Possible AD dementia: Core clinical criteria

Criteria
Atypical course Atypical course meets the core clinical criteria in terms of the nature of the cognitive deficits for AD dementia, but either has a sudden onset of cognitive impairment or demonstrates insufficient historical detail or objective cognitive documentation of progressive decline,
Etiologically mixed presentation Etiologically mixed presentation meets all core clinical criteria for AD dementia but has evidence of:
a. concomitant cerebrovascular disease, defined by a history of stroke temporally related to the onset or worsening of cognitive impairment; or the presence of multiple or extensive infarcts or severe white matter hyperintensity burden; or
b. features of Dementia with Lewy bodies other than the dementia itself; or
c. evidence for another neurological disease or a non-neurological medical comorbidity or medication use that could have a substantial effect on cognition

Individuals with Alzheimer's disease (AD) may have executive dysfunction, language impairment, and/or behavioural changes early in the disease, this can make it challenging to differentiate from frontotemporal dementia.[5]

The amyloid cascade hypothesis and the tau hypothesis are the two predominant theories behind the pathogenesis of AD. Both amyloid plaques and neurofibrillary tangles are found in post-mortem pathology. Individuals with polymorphism in apolipoprotein E4 have an increased risk of AD and earlier age of onset, particularly in homozygous individuals. Increasing links are being found between the pathophysiology of Alzheimer's and hyperglycemia.[6] Hypertension in lafe-life is also a risk factor for development of Alzhemier's pathology.[7]

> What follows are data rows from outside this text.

(** * Underwriting aggregation-and-decision engine

    A shallow embedding of [src/services/underwriting.service.ts] and of the
    signals scorer of [src/clients/googleClient.ts].

    JavaScript [number]s are IEEE-754 binary64 values; they are embedded as
    Rocq's primitive [float]s, whose operations are the same binary64
    operations (round to nearest, ties to even).  Decimal literals are read
    as the nearest binary64 value, as the JavaScript parser reads them.  A
    value of type [T | undefined] is an [option T]. *)

From Stdlib Require Import ZArith Lia Bool List String Ascii Floats.
From Stdlib Require QArith Qround Qabs Qpower Lqa.
Import ListNotations.

Set Warnings "-inexact-float".

Local Open Scope float_scope.

(** JavaScript writes [a >= b] and [a > b]; on binary64 values these are
    [b <= a] and [b < a] (all four are false when an operand is NaN). *)
Notation "x >=? y" := (PrimFloat.leb y x) (at level 70, no associativity) : float_scope.
Notation "x >? y" := (PrimFloat.ltb y x) (at level 70, no associativity) : float_scope.

(** ** The parts of the JavaScript runtime the engine uses *)

Module JS.

(** [ToBoolean] on a number: [0], [-0] and [NaN] are falsy. *)
Definition truthy (x : float) : bool := negb (is_zero x || is_nan x).

(** [ToBoolean] on a string: only the empty string is falsy. *)
Definition nonempty (s : string) : bool :=
  match s with EmptyString => false | String _ _ => true end.

(** [a || b] on strings. *)
Definition or_else (a b : string) : string := if nonempty a then a else b.

(** The integer [floor (v + 1/2)] for the finite value
    [v = (-1)^s * m * 2^e]. *)
Definition round_half_up (s : bool) (m : positive) (e : Z) : Z :=
  let n := cond_Zopp s (Zpos m) in
  match e with
  | Zneg k => ((n + 2 ^ (Zpos k - 1)) / 2 ^ Zpos k)%Z
  | _ => (n * 2 ^ e)%Z
  end.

The differential diagnosis for Alzheimer's disease is broad, as it overlaps with other neurodegenerative disorders. In older adults, it is particularly important to rule out primary psychiatric disorders (depression in particular) which can mimic dementia.

The diagnosis of Alzheimer's Disease remains a clinical diagnosis, though neuroimaging and biomarkers are beginning to play a larger role in diagnosis. Amyloid-based diagnostic tests such as amyloid imaging on brain positron emission tomography (PET) scans and measuring amyloid beta-42 (look for reduced levels) in the cerebrospinal fluid (CSF) may sometimes be helpful. Signs of neuronal injury, such as hippocampal and temporoparietal cortical atrophy on a MRI or temporoparietal hypometabolism on a fluorodeoxyglucose PET scan may provide non-specific evidence for AD.

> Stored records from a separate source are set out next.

(** ** Pointer leave *)

(** C3, as the code has it.  Pointer leave runs the release handler: the
    gesture is cleared exactly as on a release, and an active gesture is
    committed exactly as a release commits it, so the registry grows by the
    normalized area; the registry is unchanged when no gesture is active. *)
Theorem onMouseLeave_commits_like_release (now : Z) (s : State) :
  dispatch (onMouseLeave now) s = dispatch (onMouseUp now) s
  /\ isDragging (dispatch (onMouseLeave now) s) = false
  /\ startCell (dispatch (onMouseLeave now) s) = None
  /\ currentCell (dispatch (onMouseLeave now) s) = None
  /\ (forall a b : Cell,
        isDragging s = true -> startCell s = Some a -> currentCell s = Some b ->
        exists area : GridArea,
          gridAreas (dispatch (onMouseLeave now) s) = gridAreas s ++ [area]
          /\ rowStart area = Z.min (row a) (row b)
          /\ rowEnd area = Z.max (row a) (row b) + 1
          /\ colStart area = Z.min (col a) (col b)
          /\ colEnd area = Z.max (col a) (col b) + 1)
  /\ (isDragging s = false \/ startCell s = None \/ currentCell s = None ->
      gridAreas (dispatch (onMouseLeave now) s) = gridAreas s).
Proof.
  unfold onMouseLeave, onMouseUp.
  split; [reflexivity|].
  rewrite dispatch_handleMouseUp at 1 2 3. simpl.
  repeat (split; [reflexivity|]).
  split.
  - intros a b Hd Ha Hb.
    eexists. split; [apply (handleMouseUp_active now s a b Hd Ha Hb)|].
    simpl. repeat split; reflexivity.
  - apply handleMouseUp_idle.
Qed.

(** ** Purity of the generators *)

(** C6.  Each generator is a function of the configuration and the registry
    alone: two calls in states that agree on these two, whatever the gesture
    and the selected syntax are, give the same strings. *)
Theorem generators_read_config_and_areas_only (s1 s2 : State) :
  gridConfig s1 = gridConfig s2 -> gridAreas s1 = gridAreas s2 ->
  generateTailwindCode s1 = generateTailwindCode s2
  /\ css (generateCSSCode s1) = css (generateCSSCode s2)
  /\ html (generateCSSCode s1) = html (generateCSSCode s2).
Proof.
  intros Hc Ha.
  unfold generateTailwindCode, generateCSSCode. simpl.
  rewrite Hc, Ha. repeat split; reflexivity.
Qed.

(** ** [parseInt] reads back what [Number::toString] prints *)

Lemma digitValue_pretty_N_char (d : N) :
  (d < 10)%N -> digitValue (pretty_N_char d) = Some (Z.of_N d).
Proof.
  intros Hd.
  assert (d = 0 \/ d = 1 \/ d = 2 \/ d = 3 \/ d = 4 \/ d = 5 \/ d = 6
          \/ d = 7 \/ d = 8 \/ d = 9)%N as H by lia.
  repeat (destruct H as [->|H]; [reflexivity|]). subst d. reflexivity.
Qed.

Lemma parseDigits_pretty_N_go (x : N) (s : string) :
  (0 < x)%N ->
  parseDigits 10 (pretty_N_go x s) None = parseDigits 10 s (Some (Z.of_N x)).
Proof.
  revert s. induction (N.lt_wf_0 x) as [x _ IH]; intros s Hx.
  rewrite pretty_N_go_step by exact Hx.
  pose proof (N.div_mod x 10 ltac:(discriminate)) as Hx10.
  pose proof (N.mod_lt x 10 ltac:(discriminate)) as Hd.
  assert (Hdz : (Z.of_N (N.modulo x 10) <? 10) = true) by (apply Z.ltb_lt; lia).
  destruct (decide (N.div x 10 = 0%N)) as [E|E].
  - rewrite E, pretty_N_go_0. simpl.
    rewrite (digitValue_pretty_N_char _ Hd), Hdz.
    f_equal. f_equal. rewrite E in Hx10.
    generalize dependent (N.modulo x 10). intros m; intros. lia.
  - rewrite IH; [|apply N.div_lt; lia|lia]. simpl.
    rewrite (digitValue_pretty_N_char _ Hd), Hdz.
    f_equal. f_equal.
    generalize dependent (N.modulo x 10). intros m.
    generalize dependent (N.div x 10). intros q; intros. lia.
Qed.

Lemma pretty_N_go_head (x : N) (s : string) :
  (0 < x)%N ->
  exists (c : ascii) (r : string),
    pretty_N_go x s = String c r /\ isNonZeroDigit c = true.
Proof.
  revert s. induction (N.lt_wf_0 x) as [x _ IH]; intros s Hx.
  rewrite pretty_N_go_step by exact Hx.
  pose proof (N.div_mod x 10 ltac:(discriminate)) as Hx10.
  pose proof (N.mod_lt x 10 ltac:(discriminate)) as Hd.
  destruct (decide (N.div x 10 = 0%N)) as [E|E].
  - rewrite E, pretty_N_go_0. eexists _, _. split; [reflexivity|].
    rewrite E in Hx10.
    generalize dependent (N.modulo x 10). intros m Hm Hlt.
    assert (m = 1 \/ m = 2 \/ m = 3 \/ m = 4 \/ m = 5 \/ m = 6
            \/ m = 7 \/ m = 8 \/ m = 9)%N as H' by lia.
    repeat (destruct H' as [->|H']; [reflexivity|]). rewrite H'. reflexivity.
  - apply IH; [apply N.div_lt; lia|lia].
Qed.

Current treatments do not alter the course of the disease. Medications only serve to reduce the rate of decline, and symptomatic improvement.

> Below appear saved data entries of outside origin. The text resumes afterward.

(* ===== verification/_CoqProject ===== *)
-Q . S2P
Prelude.v
Bytes.v
Text.v
Serde.v
PlainSerde.v
Protobuf.v
Proto.v
Jwt.v
Chain.v
Sha256.v
Signature.v
PbsTypes.v
PbsJson.v
Http.v
Relay.v
Commit.v
CommitJson.v
SignerClient.v
Futures.v
PbsConfig.v
PbsState.v
GetHeader.v
SubmitBlock.v
RegisterValidator.v
SignerConfig.v
Config.v
Logging.v
PbsRoutes.v
PbsWire.v
PbsService.v
Process.v
Metrics.v
LocalManager.v
FileSystem.v
ProxyStore.v
Erc2335.v
Persistence.v
Threshold.v
Lagrange.v
Dirk.v
DirkSigning.v
DirkGrpc.v
DirkProxies.v
Loader.v
DockerInit.v
DockerSecrets.v
DockerPorts.v
DockerLogs.v
DockerGaps.v
Deployment.v
EventJson.v
SignerService.v
SignerBackends.v
SignerConcurrency.v
SignerHttp.v
DaCommit.v
EthAmount.v
SignerDeployment.v
StatusApi.v
Binaries.v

It is extremely important for education about the illness to be provided to both the patient and their families. Caregiver support is also extremely important as the disease progresses. Better caregiver support and interventions helps delay institutionalization.[8]

  • Acetylcholinesterase inhibitors (donepezil, rivastigmine, and galantamine) as a class are modestly efficacious for mild to moderate AD, and a trial of these medications is recommended for most patients diagnosed with AD.
  • Memantine monotherapy is another treatment option for patients with moderate to severe stages of AD. Use of memantine in mild AD is not recommended.
  • There is insufficient evidence to recommend for or against the combination treatment with an acetylcholinesterase inhibitor and memantine.[9]

If the patient had an inadequate response to the nonpharmacological interventions or has a major affective disorder, severe dysthymia or severe emotional lability, a trial of an antidepressant could be considered.[10]